Penalties Pending in|$25 Million Loan Scam

     LAS VEGAS (CN) – Five people who participated in a payday loan scheme that bilked consumers of $25 million await their punishment from a federal judge.
     U.S. District Judge Jennifer Dorsey granted summary judgment Tuesday to the FTC against the five but denied summary judgment against others, including Ideal Financial Solutions, due to judgments already entered against them.
     The five are Steven Sunyich, Chris Sunyich, Michael Sunyich, Melissa Sunyich Gardner and Jared Mosher.
     Default judgments already had been entered against Ascot Crossing, Bracknell Shore, Chandon Group, Fiscal Fitness, Avanix and Ideal Financial, and consent judgments were entered against Kent Brown and Shawn Sunyich.
     The FTC sued Ideal Financial et al. in 2013, claiming they “used an intricate web of concealment to debit hundreds of thousands of consumers’ bank accounts and bill their credit cards more than $25 million without their consent.”

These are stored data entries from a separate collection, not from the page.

(** A received frame for the global multicast group is copied for the other
    ports: the copy has no ports in its source address, goes behind the events
    that wait, with the mask of the enabled ports other than the one it came
    from, and is owned by the queue alone; then the received buffer, with the
    ingress port in its source address, is submitted to the IP stack exactly
    once, and freed exactly when the stack refuses it. *)
Theorem process_rx_flood (s : st) l b q port :
  evt_queue (l2_ctx s) = Some q -> (length q < evt_queue_len)%nat ->
  bufs (l2_bufs s) !! l = Some b -> ref b = 1 -> LinuxBuf.alloc_ok (l2_bufs s) = [] ->
  ipv6_frame (payload b) (Z.of_nat (length (payload b))) ->
  is_global_multicast (Some (slice 38 16 (payload b))) = true -> 1 <= port <= 15 ->
  Z.land (all_ports_mask (l2_ctx s)) (u16 (Z.lnot (port_bit port))) <> 0 ->
  bm_l2_process_rx_evt bm_l2_submit
    (Some (MkElement L2Rx (Z.of_nat (length (payload b))) (Some l) (port_bit port))) s
  = hand_over (Some l) (Z.of_nat (length (payload b))) (flooded s l b q port).
Proof.
  intros Hq Hroom Hb Hr Hal Hipv6 Hg Hp Hmask. set (n := Z.of_nat (length (payload b))) in *.
  unfold bm_l2_process_rx_evt. cbn [el_buf el_length el_port_mask].
  erewrite bind_some by (apply with_bufs_some; by apply bm_l2_get_payload_some).
  rewrite set_l2_bufs_same. unfold ctx at 1. erewrite bind_some by reflexivity.
  rewrite rx_apply_ipv6 by done. cbn zeta. rewrite Hg. cbn [egress_mask should_submit].
  erewrite bind_some by (apply with_bufs_some; by eapply payload_store_some).
  destruct (Z.eqb_spec (Z.land (all_ports_mask (l2_ctx s)) (u16 (Z.lnot (port_bit port)))) 0); [done|].
  set (s1 := set_l2_bufs _ s). set (f' := marked port (payload b)) in *.
  set (bs := <[l := set_payload f' b]> (bufs (l2_bufs s))) in *.
  set (l' := fresh (dom bs)).
  assert (Hfresh : bs !! l' = None) by (apply not_elem_of_dom, is_fresh).
  assert (Hll' : l' <> l) by (intros E; rewrite E in Hfresh; unfold bs in Hfresh;
    by rewrite lookup_insert_eq in Hfresh).
  assert (Hlen : length f' = length (payload b)) by (unfold f', marked; apply length_set_byte).
  set (nb := MkLinuxBuf 1 n n (junk (l2_bufs s) <$> seq 0 (Z.to_nat n))).
  assert (Hnb : length (payload nb) = length (payload b))
    by (cbn; rewrite length_fmap, length_seq; unfold n; by rewrite Nat2Z.id).
  assert (Hfwd : exists mask,
    (fwd ← with_bufs (bm_l2_new n);
     match fwd with
     | None => mret tt
     | Some _ =>
         payload ← with_bufs (bm_l2_get_payload (Some l));
         copy ← lift (read_at 0 (Z.to_nat n) payload);
         _ ← with_bufs (payload_store fwd (write_at 0 copy));
         _ ← with_bufs (payload_store fwd (fun f =>
               bm_l2_policy_prepare_forwarded_copy (Some f) n));
         _ ← bm_l2_tx fwd n mask;
         mret tt
     end) s1 = Some (tt, flooded s l b q port)
    /\ mask = Z.land (all_ports_mask (l2_ctx s)) (u16 (Z.lnot (port_bit port)))).
  { eexists. split; [|reflexivity].
    assert (Hnew : with_bufs (bm_l2_new n) s1
      = Some (Some l', set_l2_bufs (set_bufs (<[l' := nb]> bs) (l2_bufs s)) s)).
    { unfold bm_l2_new, next_alloc, with_bufs, zoom, mbind, M_bind. cbn. rewrite Hal. done. }
    erewrite bind_some by exact Hnew. clear Hnew. cbv iota.
    erewrite bind_some.
    2: { apply with_bufs_some, bm_l2_get_payload_some. cbn. rewrite lookup_insert_ne by done.
         unfold bs. by rewrite lookup_insert_eq. }
    unfold lift, read_at. cbn [payload set_payload].
    destruct (Nat.leb_spec (0 + Z.to_nat n) (length f')); [|unfold n in *; lia].
    cbn [fmap option_fmap option_map]. erewrite bind_some by reflexivity.
    assert (Hslice : slice 0 (Z.to_nat n) f' = f').
    { unfold slice, n. rewrite drop_0, Nat2Z.id, <- Hlen. apply firstn_all. }
    rewrite Hslice. erewrite bind_some.
    2: { apply with_bufs_some. eapply payload_store_some; [cbn; by rewrite lookup_insert_eq|].
         unfold write_at. destruct (Nat.leb_spec (0 + length f') (length (payload nb))); [|lia].
         unfold blit. rewrite take_0, drop_ge by lia. by rewrite app_nil_r. }
    erewrite bind_some.
    2: { apply with_bufs_some. eapply payload_store_some; [cbn; by rewrite lookup_insert_eq|].
         cbn [payload set_payload app]. by apply forwarded_copy_marked. }
    erewrite bind_some by (by apply bm_l2_tx_room).
    unfold flooded, set_ctx, set_l2_bufs, set_bufs, set_payload. cbn. rewrite Hal.
    unfold nb. cbn. by rewrite !insert_insert_eq. }
  destruct Hfwd as (mask & E & ->). erewrite bind_some by exact E. done.
Qed.
End reception.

     Ideal Financial and others “targeted financially vulnerable consumers who had never come in contact with them and without authorization debited their bank accounts and charged their credit cards, usually for about $30,” the FTC said.
     “Those who disputed the charges were told they had purchased something, such as financial counseling or loan-matching services or assistance in completing a payday loan applications.”

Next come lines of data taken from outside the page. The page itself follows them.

(* ===== verification/BmLinux.v ===== *)
(** * The Linux IP stack: src/network/bm_linux.c

    Addresses and checksums, the construction of BCMP and UDP frames and the
    dispatch of received frames, over the reference-counted buffers of
    [LinuxBuf] and the layer [L2].  The queue of BCMP events and the registered
    UDP callbacks are this component's state; a call of a UDP callback, which
    takes the buffer over, is recorded as an event. *)
From S2P Require Import Prelude Util LinkedList L2Policy Packet LinuxBuf L2.

(** ** Addresses *)

Definition nodeid_to_ip (prefix id : Z) : BmIpAddr :=
  let hi := u32 (Z.shiftr id 32) in
  let lo := u32 (Z.land id 0xFFFFFFFF) in
  [u8 (Z.shiftr prefix 24); u8 (Z.shiftr prefix 16); u8 (Z.shiftr prefix 8); u8 prefix;
   0; 0; 0; 0;
   u8 (Z.shiftr hi 24); u8 (Z.shiftr hi 16); u8 (Z.shiftr hi 8); u8 hi;
   u8 (Z.shiftr lo 24); u8 (Z.shiftr lo 16); u8 (Z.shiftr lo 8); u8 lo].

Definition ntohs `{Platform} (val : Z) : Z :=
  if little_endian then swap_16bit val else val.

(** ** [format_ipv6] *)

(** [w[i]], the sixteen-bit words of the address. *)
Definition ipv6_words (a : BmIpAddr) : list Z :=
  (fun i => Z.lor (Z.shiftl (addr_byte a (2 * i)) 8) (addr_byte a (2 * i + 1))) <$> seq 0 8.

(** The loop over the words from [i] on; [zs] and [cs] are [None] for -1. *)
Fixpoint zero_run_loop (ws : list Z) (i : nat) (zs cs : option nat) (zl cl : nat)
    : option nat * nat :=
  match ws with
  | [] => (zs, zl)
  | w :: ws =>
      if w =? 0 then
        let '(cs, cl) := match cs with None => (i, 0%nat) | Some c => (c, cl) end in
        let cl := S cl in
        let '(zs, zl) := if (zl <? cl)%nat then (Some cs, cl) else (zs, zl) in
        zero_run_loop ws (S i) zs (Some cs) zl cl
      else zero_run_loop ws (S i) zs None zl 0
  end.

Definition zero_run (ws : list Z) : option nat * nat :=
  let '(zs, zl) := zero_run_loop ws 0 None None 0 0 in
  (if (zl <? 2)%nat then None else zs, zl).

Definition ch_colon : Z := 58.

(** [sprintf("%x")] of a word: at most four digits. *)
Definition hex_digit (d : Z) : Z := if d <? 10 then 48 + d else 87 + d.
Definition hex_word (w : Z) : bytes :=
  let ds := [w / 4096; (w / 256) mod 16; (w / 16) mod 16] in
  let fix strip (ds : list Z) : list Z :=
    match ds with [] => [] | d :: ds' => if d =? 0 then strip ds' else ds end in
  hex_digit <$> (strip ds ++ [w mod 16]).

(** The output loop; [None]: out of fuel. *)
Fixpoint format_loop (fuel : nat) (ws : list Z) (zs : option nat) (zl i : nat) (need_colon : bool)
    : option bytes :=
  match fuel with
  | O => None
  | S fuel =>
      if (i <? 8)%nat then
        if bool_decide (zs = Some i) then
          out ← format_loop fuel ws zs zl (i + zl) false;
          Some ([ch_colon; ch_colon] ++ out)
        else
          out ← format_loop fuel ws zs zl (S i) true;
          Some ((if need_colon then [ch_colon] else []) ++ hex_word (nth i ws 0) ++ out)
      else Some []
  end.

     Dorsey said Ideal Financial found their victims by buying payday loan accounts.
     “For example, Ideal purchased hundreds of thousands of payday-loan applications from LeapLab LLC and charged millions of dollars to these consumers’ bank accounts during at least four charging campaigns. LeapLab’s chairman and CEO, John Ayers, testified that Ideal’s consumers could not have authorized Ideal’s charges,” Dorsey wrote.
     To hide the scheme, the defendants created “hundreds of shell companies” and registered more than 230 Internet domain names, often using identity-hiding services and auto-forwarding features, the FTC said.
     Despite the judgments, Dorsey said the FTC did not provide sufficient evidence to support its proposed sanctions. The FTC said the defendants “attempted to steal approximately $82 million from 1.5 million consumers,” Dorsey wrote, but did not provide her with “sufficient admissible evidence of the total magnitude of defendant’s to fashion the appropriate remedy.”
     She gave the FTC 30 days to do so.